Because the book is based on the conduct of World War II occupying forces (Nazi Germany and the Soviet Union), most of its contents are politically and technically no longer applicable to the early 21st century. Some of von Dach's instructions remain relevant, however, to current conflicts, such as about how to sabotage infrastructure, construct roadblocks, make and use incendiary devices or hide weapons and ammunition.

==Reception==

===In Switzerland===
While popular in the militia officer corps, the book was not well received by senior Army leaders, who favored a defence policy based on conventional combined-arms and mechanized warfare rather than irregular warfare. In 1974, the Chief of the General Staff vetoed the publication of Total Resistance as an army manual, partly because of concerns that it advocated conduct that violated the laws of war. When the Swiss Army did establish a secret stay-behind organization, P-26, in the 1970s, it was conceived as a top-down, cadre-led structure rather than the broad, decentralized civilian resistance movement envisioned by von Dach.

Nonetheless, the book remains part of the curriculum of the Swiss Army Military Academy at the ETH Zurich as one of the "classics of the history of strategy and the theory of war."

===Abroad===
The book soon found unexpected success abroad. In 1965, U.S. special forces published an unauthorized translation entitled Total Resistance – Swiss Army Guide to Guerilla Warfare and Underground Operations. Other pirated translations continued to be published in dozens of languages in countries ranging from Angola to Vietnam. In the Soviet Union, the book was derided as "nonsense" in a 1984 newspaper article.

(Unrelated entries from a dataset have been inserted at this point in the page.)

(** A copy that is queued, or not, for a slot in flight. *)
Lemma queue_spec slots i o n w : ok w -> pending slots w -> store w = Live -> dma_ok (Dma i o n) ->
  slots !! i = Some (Slot o n true false) ->
  after (cuMemcpyDtoHAsync_v2 data i o n) (fun r w' =>
    ok w' /\ pending slots w' /\ store w' = Live /\ responses w' = responses w /\
    (forall k o n, k <> i -> loaded w k o n -> loaded w' k o n) /\
    (r = CUDA_SUCCESS -> exists l, submitted w' = l ++ [Dma i o n])) w.
Proof.
  intros O P V D At. unfold cuMemcpyDtoHAsync_v2. ask_then O O1 Q1.
  assert (P1 : pending slots w0) by (eapply pending_quiet; [apply Q1..|done]).
  assert (V1 : store w0 = Live) by (by rewrite (q_store _ _ Q1)).
  destruct ((a_result a =? CUDA_SUCCESS) || a_queued a) eqn:E; unfold after; simpl.
  - split_and!; try done; [| | apply Q1 | | by eexists].
    + destruct O1 as [A B C C' F G]. constructor; simpl; try done.
      * rewrite length_app. simpl. lia.
      * apply Forall_app. split; [done | by constructor].
      * intros j d Hj Hl Hlast. simpl in *. rewrite lookup_app_l in Hj by lia.
        apply (C' j); try done. intros j' d' Hj' Hd'. apply (Hlast j'); [done|].
        by rewrite lookup_app_l by (apply lookup_lt_Some in Hd'; lia).
    + intros j d Hj Hl. simpl in *. apply lookup_app_Some in Hj as [Hj | [Hj Hd]]; [by apply P1|].
      apply list_lookup_singleton_Some in Hd as [_ <-]. simpl. by eexists.
    + intros k o' n' Hk (j & Hj & Hr & Hn). exists j. simpl. rewrite (q_submitted _ _ Q1), (q_recorded _ _ Q1).
      split; [by rewrite lookup_app_l by (by eapply lookup_lt_Some)|]. split; [done|].
      intros j' d' Hj' Hd'. apply lookup_app_Some in Hd' as [Hd' | [_ Hd']]; [by eapply Hn|].
      apply list_lookup_singleton_Some in Hd' as [_ <-]. simpl. congruence.
  - apply orb_false_iff in E as [E _]. apply Z.eqb_neq in E.
    split_and!; try done; [apply Q1|]. intros. eapply loaded_quiet; [apply Q1..|done].
Qed.
Lemma chunk_read_inv id i s s' : inv s -> chunk_read id i s = Some s' -> inv s'.
Proof.
  intros Hinv. unfold chunk_read. destruct (chunk s id i) as [| | |b| | |] eqn:E; try done.
  pose proof Hinv as [Ho Hc Hb]. pose proof (Hc id) as [H1 H2 H3 H4 H5].
  assert (Hs : forall j, chunk s id j <> Unsent -> (j < count id)%nat) by (intros j Hj; by apply H1).
  assert (Hub : uses_of s id b) by (left; eauto). pose proof (Ho _ _ Hub) as (_ & Hlen & _).
  destruct (heap s !! b) as [buf|] eqn:Eh; intros [= <-]; cycle 1.
  { split; [done|done|]. simpl. intros _. destruct (taken (main s id)) eqn:Ht.
    - eapply taken_lost; [apply (Hc id)|done|by rewrite E|by rewrite E].
    - specialize (H2 eq_refl). destruct (stagings s !! id) as [e|]; [|specialize (H2 i); by rewrite E in H2].
      destruct H2 as (b0 & buf & _ & R2 & _ & _ & R5). specialize (R5 i). rewrite E in R5. simpl in R5. congruence. }
  specialize (Hlen buf eq_refl).
  assert (Hsub : forall b', uses (set i Received (chunk s id)) (stagings s !! id) (main s id) b' ->
    uses_of s id b') by (intros b' [Hq|Hu]%uses_set; done).
  apply (others_step id s); simpl; try done.
  - intros id' Hd. by rewrite set_ne.
  - intros b' Hd. destruct (decide (b' = b)) as [->|]; [by left|]. by rewrite lookup_insert_ne in Hd.
  - intros b'. unfold uses_of at 1. simpl. rewrite set_eq. left. by apply Hsub.
  - intros b' buf'. unfold uses_of at 1. simpl. rewrite set_eq. intros Hu.
    destruct (decide (b' = b)) as [->|]; [|rewrite lookup_insert_ne by done; by apply (Ho id b'), Hsub].
    rewrite lookup_insert_eq. intros [= <-]. rewrite length_splice; [done|]. rewrite Hlen. apply part_length, Hs.
    by rewrite E.
  - unfold ok_of. simpl. rewrite set_eq. split; try done.
    + apply sent_set; [done|by rewrite E].
    + intros Ht. specialize (H2 Ht). destruct (stagings s !! id) as [e|]; [by apply entry_ok_read|].
      specialize (H2 i). by rewrite E in H2.
    + intros b' Hm. destruct (H3 _ Hm) as [_ Hcomp].
      pose proof (complete_not _ _ _ i Hcomp H1 ltac:(by rewrite E)). congruence.
    + apply taken_set; [by rewrite E|done|by rewrite E|done].
Qed.

Lemma entry_ok_count id h c i e : (i < count id)%nat -> c i = Received -> entry_ok id h c (Some e) ->
  entry_ok id h (set i Counted c) (Some (Staging (block e) (total e) (landed e + bytes_of id i))).
Proof.
  intros Hi E (b & buf & R1 & R2 & R3 & R4 & R5). exists b, buf. repeat split; try done.
  - simpl. rewrite counted_set_new by (by rewrite ?E). lia.
  - intros j. specialize (R5 j). unfold set. case_decide; [subst j; by rewrite E in R5|done].
Qed.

Total Resistance became notably popular as an instruction manual for several left-wing terror groups active in the 1960s and 70s. According to Swiss and European police reports of the time, it was widely disseminated in left-wing militant circles, and its tactics were used in bomb attacks in Southern Tyrol, New York and Frankfurt, as well as in unrests in Paris. For instance, in Italy, the publisher Savelli included part of the book in a left-wing political guerrilla handbook, In caso di golpe. Manuale teorico-pratico per il cittadino di resistenza totale e di guerra di popolo di guerriglia e di controguerriglia, in 1975.

In Finland, the book was translated as Vastarintaopas by Pertti Riutta of the right-wing Itsenäisyyden Puolesta organization in 1981. The book was intended to be handed out to trusted people to prepare for a possible Soviet invasion. The book was printed in secret by the French intelligence agency DGSE. Only ten were handed out before Finnish officials confiscated the books and Riutta and one of his associates was charged with espionage against the Soviet Union for France.

In Germany, the book was often found in police searches, including with Red Army Faction members. Since 1988, Der totale Widerstand has been the only Swiss book whose distribution is restricted in Germany because it is indexed by the Federal Department for Media Harmful to Young Persons as "conducive to confusing the social ethics of children and young people, and to promote their inclination to violence".